** Prompt **
Return exactly the lines below, starting with the one that has "Definition with_role_route r" and going on through the one that has "then ret acc".

# # #

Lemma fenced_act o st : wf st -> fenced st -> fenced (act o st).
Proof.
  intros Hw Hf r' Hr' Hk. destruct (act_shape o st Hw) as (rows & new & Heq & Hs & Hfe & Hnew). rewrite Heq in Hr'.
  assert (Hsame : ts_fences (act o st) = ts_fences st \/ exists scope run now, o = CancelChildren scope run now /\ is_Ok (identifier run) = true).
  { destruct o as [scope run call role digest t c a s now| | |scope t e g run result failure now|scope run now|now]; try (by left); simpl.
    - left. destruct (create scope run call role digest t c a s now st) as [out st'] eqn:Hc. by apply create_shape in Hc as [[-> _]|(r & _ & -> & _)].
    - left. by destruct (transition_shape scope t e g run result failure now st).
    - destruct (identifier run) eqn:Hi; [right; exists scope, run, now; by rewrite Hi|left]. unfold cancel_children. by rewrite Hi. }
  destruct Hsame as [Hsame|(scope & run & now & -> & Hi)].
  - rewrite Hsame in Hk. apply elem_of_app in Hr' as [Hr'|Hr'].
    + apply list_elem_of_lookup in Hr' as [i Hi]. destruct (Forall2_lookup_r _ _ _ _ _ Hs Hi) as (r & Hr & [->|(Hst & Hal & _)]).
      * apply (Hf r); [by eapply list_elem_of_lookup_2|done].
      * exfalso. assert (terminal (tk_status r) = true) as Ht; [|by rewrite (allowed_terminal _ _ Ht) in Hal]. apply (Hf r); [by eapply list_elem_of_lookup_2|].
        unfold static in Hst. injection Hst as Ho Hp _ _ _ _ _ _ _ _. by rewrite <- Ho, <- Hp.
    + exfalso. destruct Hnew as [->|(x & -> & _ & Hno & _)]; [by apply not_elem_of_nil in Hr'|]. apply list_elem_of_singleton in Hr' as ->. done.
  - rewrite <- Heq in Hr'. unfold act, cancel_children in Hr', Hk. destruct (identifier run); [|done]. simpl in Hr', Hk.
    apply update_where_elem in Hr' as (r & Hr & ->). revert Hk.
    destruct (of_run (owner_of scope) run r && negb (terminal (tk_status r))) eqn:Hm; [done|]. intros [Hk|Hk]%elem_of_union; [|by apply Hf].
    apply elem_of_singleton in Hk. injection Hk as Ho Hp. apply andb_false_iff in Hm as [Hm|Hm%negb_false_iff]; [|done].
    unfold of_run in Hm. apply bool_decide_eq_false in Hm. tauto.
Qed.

# # #

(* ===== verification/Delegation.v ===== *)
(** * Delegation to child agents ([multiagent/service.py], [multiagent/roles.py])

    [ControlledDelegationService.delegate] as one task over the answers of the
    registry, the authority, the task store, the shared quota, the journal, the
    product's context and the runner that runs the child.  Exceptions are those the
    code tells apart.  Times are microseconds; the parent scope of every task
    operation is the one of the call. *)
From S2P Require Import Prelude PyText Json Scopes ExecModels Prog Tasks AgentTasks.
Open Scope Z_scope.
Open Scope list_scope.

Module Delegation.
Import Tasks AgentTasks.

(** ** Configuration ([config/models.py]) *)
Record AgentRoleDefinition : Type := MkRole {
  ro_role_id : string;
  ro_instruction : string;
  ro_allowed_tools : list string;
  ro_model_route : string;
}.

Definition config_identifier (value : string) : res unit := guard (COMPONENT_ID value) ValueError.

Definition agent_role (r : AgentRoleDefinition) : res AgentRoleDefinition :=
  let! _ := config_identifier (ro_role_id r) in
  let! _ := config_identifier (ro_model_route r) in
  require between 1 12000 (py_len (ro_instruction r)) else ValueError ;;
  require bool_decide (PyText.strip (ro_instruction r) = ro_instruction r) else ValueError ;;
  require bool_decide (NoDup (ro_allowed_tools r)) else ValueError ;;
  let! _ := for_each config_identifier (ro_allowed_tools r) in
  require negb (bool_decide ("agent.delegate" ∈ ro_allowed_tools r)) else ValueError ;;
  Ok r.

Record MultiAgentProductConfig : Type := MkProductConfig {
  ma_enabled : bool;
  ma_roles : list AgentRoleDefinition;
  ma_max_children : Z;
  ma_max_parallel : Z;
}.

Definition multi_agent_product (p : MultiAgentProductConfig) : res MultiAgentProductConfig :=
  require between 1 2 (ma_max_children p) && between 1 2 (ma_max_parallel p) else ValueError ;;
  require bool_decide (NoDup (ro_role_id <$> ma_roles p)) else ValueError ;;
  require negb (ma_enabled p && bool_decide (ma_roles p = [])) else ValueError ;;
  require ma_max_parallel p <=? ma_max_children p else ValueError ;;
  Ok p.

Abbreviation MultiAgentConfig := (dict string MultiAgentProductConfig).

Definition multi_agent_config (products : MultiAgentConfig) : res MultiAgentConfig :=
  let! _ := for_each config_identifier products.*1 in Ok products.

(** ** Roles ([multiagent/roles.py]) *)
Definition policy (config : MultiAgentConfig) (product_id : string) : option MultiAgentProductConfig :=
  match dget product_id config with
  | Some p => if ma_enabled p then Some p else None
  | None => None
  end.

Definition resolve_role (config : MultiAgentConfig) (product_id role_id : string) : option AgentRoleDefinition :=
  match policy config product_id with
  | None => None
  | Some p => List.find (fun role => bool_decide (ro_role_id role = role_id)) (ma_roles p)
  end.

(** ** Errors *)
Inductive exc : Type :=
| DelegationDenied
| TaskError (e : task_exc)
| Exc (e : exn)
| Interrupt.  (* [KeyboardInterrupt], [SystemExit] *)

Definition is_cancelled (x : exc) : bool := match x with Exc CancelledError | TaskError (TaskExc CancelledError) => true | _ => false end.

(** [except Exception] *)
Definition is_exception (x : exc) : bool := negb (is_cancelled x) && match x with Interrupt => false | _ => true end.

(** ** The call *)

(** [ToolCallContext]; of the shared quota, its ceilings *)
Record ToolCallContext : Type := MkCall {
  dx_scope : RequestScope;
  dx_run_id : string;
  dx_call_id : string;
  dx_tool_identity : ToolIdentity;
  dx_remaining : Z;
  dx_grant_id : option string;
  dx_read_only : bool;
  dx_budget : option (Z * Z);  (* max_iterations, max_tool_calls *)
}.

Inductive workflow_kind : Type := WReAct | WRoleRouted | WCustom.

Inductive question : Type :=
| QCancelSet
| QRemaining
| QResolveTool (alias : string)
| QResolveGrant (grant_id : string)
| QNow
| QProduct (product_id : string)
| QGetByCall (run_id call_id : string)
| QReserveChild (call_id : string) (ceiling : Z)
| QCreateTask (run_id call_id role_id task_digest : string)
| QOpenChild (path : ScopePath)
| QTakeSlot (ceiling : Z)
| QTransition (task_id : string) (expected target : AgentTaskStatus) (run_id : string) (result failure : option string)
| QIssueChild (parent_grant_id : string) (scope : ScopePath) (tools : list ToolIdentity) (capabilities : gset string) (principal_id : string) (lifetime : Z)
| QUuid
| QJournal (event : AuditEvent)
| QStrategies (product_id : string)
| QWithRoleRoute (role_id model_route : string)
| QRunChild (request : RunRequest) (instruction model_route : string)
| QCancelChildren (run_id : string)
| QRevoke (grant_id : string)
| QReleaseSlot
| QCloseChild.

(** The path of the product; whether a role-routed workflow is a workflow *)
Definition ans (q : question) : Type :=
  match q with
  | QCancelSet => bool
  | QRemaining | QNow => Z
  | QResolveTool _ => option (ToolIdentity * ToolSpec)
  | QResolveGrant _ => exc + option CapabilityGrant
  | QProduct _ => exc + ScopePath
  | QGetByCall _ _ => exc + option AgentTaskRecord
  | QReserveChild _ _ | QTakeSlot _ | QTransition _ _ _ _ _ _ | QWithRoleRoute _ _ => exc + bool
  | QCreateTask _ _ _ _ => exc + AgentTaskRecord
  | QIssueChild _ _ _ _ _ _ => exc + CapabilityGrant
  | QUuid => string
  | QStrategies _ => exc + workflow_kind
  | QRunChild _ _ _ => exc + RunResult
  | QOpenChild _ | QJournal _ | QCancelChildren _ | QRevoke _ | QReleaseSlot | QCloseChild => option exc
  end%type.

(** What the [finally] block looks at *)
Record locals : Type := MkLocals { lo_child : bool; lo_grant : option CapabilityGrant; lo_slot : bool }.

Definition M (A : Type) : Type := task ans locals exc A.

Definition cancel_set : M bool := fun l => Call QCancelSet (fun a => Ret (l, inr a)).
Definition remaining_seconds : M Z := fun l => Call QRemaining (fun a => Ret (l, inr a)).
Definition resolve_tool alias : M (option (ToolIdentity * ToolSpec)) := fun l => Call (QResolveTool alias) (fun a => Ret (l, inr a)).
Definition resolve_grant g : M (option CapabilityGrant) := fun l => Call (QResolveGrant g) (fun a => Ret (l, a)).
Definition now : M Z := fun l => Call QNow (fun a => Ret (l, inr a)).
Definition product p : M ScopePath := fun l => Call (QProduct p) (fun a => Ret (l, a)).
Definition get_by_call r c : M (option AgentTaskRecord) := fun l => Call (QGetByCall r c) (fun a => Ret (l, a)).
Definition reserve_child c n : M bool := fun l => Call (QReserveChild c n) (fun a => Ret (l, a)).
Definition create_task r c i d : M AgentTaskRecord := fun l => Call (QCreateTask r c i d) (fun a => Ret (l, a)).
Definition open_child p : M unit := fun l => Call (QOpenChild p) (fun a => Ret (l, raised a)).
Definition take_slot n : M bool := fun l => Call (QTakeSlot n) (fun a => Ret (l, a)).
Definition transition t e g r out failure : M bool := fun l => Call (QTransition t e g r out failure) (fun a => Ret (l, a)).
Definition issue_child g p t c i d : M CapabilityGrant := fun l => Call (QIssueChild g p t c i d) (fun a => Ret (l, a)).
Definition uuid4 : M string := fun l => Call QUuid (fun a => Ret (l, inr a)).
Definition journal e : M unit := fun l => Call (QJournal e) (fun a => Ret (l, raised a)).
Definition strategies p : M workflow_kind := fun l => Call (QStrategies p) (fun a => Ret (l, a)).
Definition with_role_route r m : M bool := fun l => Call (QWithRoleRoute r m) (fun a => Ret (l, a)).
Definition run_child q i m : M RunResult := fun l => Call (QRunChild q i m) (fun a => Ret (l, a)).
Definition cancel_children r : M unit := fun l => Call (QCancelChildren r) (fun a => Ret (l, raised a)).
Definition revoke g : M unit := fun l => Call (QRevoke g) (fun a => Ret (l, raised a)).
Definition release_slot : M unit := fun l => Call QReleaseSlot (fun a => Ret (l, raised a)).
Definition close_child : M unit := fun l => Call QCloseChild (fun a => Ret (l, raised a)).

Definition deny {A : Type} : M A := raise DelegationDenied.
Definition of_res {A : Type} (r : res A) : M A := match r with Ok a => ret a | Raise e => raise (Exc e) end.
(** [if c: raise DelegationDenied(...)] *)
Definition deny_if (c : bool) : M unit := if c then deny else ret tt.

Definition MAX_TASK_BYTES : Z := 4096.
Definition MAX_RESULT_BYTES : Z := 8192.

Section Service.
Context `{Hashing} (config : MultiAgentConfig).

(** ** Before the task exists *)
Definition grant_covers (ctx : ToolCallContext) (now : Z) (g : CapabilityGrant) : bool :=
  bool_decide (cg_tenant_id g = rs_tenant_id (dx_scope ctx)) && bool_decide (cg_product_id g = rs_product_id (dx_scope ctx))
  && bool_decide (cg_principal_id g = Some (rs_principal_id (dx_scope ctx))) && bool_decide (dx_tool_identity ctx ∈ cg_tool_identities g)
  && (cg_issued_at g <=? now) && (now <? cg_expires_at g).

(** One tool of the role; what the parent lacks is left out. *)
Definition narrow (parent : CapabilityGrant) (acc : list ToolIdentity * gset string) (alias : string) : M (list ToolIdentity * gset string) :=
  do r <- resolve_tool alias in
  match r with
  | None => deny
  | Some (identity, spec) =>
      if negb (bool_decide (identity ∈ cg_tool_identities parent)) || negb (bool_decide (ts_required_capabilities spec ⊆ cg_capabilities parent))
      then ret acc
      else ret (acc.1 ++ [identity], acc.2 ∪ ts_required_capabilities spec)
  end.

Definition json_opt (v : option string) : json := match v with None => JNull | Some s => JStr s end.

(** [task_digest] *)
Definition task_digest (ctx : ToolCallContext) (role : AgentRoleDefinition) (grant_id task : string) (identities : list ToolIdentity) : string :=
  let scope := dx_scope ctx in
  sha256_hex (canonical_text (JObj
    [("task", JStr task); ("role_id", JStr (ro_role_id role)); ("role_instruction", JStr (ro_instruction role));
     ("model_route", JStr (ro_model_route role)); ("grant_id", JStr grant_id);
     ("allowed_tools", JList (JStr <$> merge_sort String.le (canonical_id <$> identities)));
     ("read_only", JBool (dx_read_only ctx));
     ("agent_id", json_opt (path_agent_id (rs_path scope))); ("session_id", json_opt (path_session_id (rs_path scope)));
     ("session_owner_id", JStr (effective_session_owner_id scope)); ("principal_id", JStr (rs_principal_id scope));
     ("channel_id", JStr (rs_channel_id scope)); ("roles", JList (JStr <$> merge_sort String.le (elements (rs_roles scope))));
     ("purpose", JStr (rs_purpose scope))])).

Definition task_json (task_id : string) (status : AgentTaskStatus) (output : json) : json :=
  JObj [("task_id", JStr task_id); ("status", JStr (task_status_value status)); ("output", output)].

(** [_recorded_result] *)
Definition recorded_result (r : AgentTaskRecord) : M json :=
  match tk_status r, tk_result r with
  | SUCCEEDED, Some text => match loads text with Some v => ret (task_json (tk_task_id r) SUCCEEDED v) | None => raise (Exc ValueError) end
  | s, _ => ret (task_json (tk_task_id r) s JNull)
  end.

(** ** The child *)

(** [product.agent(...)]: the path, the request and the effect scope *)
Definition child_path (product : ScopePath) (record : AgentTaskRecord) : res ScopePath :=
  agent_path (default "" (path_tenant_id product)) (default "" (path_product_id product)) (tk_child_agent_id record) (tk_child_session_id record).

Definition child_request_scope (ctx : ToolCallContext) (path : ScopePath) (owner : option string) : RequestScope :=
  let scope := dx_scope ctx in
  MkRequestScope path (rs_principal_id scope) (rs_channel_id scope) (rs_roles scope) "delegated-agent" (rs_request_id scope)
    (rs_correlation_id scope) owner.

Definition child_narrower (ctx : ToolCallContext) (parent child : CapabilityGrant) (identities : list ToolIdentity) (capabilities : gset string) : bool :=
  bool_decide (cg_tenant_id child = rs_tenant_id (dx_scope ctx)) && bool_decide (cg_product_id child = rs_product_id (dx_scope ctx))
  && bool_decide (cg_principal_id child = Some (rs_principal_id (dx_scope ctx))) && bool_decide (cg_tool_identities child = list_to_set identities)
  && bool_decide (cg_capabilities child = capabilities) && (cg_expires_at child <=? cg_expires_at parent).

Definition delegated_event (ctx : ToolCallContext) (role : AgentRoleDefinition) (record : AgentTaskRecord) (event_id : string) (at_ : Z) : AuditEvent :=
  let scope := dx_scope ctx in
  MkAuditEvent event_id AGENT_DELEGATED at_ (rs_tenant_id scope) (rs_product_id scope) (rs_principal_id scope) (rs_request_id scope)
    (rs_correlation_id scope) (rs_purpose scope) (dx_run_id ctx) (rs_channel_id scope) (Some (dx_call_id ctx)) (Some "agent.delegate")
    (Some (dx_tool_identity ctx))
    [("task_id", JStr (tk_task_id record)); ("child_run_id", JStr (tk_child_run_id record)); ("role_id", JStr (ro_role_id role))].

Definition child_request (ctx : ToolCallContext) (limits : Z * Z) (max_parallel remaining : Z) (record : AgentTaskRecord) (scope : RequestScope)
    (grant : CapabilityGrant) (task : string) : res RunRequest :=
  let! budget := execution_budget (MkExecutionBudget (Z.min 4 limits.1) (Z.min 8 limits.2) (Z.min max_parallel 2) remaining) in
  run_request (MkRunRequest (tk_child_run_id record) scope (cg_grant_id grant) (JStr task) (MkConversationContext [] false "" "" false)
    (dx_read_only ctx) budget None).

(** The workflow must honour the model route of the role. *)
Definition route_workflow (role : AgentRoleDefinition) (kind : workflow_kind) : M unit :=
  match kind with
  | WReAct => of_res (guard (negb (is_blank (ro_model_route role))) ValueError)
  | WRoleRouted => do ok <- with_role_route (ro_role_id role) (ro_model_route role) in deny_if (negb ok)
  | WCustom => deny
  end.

# # #

** Completed exercise **
Definition with_role_route r m : M bool := fun l => Call (QWithRoleRoute r m) (fun a => Ret (l, a)).
Definition run_child q i m : M RunResult := fun l => Call (QRunChild q i m) (fun a => Ret (l, a)).
Definition cancel_children r : M unit := fun l => Call (QCancelChildren r) (fun a => Ret (l, raised a)).
Definition revoke g : M unit := fun l => Call (QRevoke g) (fun a => Ret (l, raised a)).
Definition release_slot : M unit := fun l => Call QReleaseSlot (fun a => Ret (l, raised a)).
Definition close_child : M unit := fun l => Call QCloseChild (fun a => Ret (l, raised a)).

Definition deny {A : Type} : M A := raise DelegationDenied.
Definition of_res {A : Type} (r : res A) : M A := match r with Ok a => ret a | Raise e => raise (Exc e) end.
(** [if c: raise DelegationDenied(...)] *)
Definition deny_if (c : bool) : M unit := if c then deny else ret tt.

Definition MAX_TASK_BYTES : Z := 4096.
Definition MAX_RESULT_BYTES : Z := 8192.

Section Service.
Context `{Hashing} (config : MultiAgentConfig).

(** ** Before the task exists *)
Definition grant_covers (ctx : ToolCallContext) (now : Z) (g : CapabilityGrant) : bool :=
  bool_decide (cg_tenant_id g = rs_tenant_id (dx_scope ctx)) && bool_decide (cg_product_id g = rs_product_id (dx_scope ctx))
  && bool_decide (cg_principal_id g = Some (rs_principal_id (dx_scope ctx))) && bool_decide (dx_tool_identity ctx ∈ cg_tool_identities g)
  && (cg_issued_at g <=? now) && (now <? cg_expires_at g).

(** One tool of the role; what the parent lacks is left out. *)
Definition narrow (parent : CapabilityGrant) (acc : list ToolIdentity * gset string) (alias : string) : M (list ToolIdentity * gset string) :=
  do r <- resolve_tool alias in
  match r with
  | None => deny
  | Some (identity, spec) =>
      if negb (bool_decide (identity ∈ cg_tool_identities parent)) || negb (bool_decide (ts_required_capabilities spec ⊆ cg_capabilities parent))
      then ret acc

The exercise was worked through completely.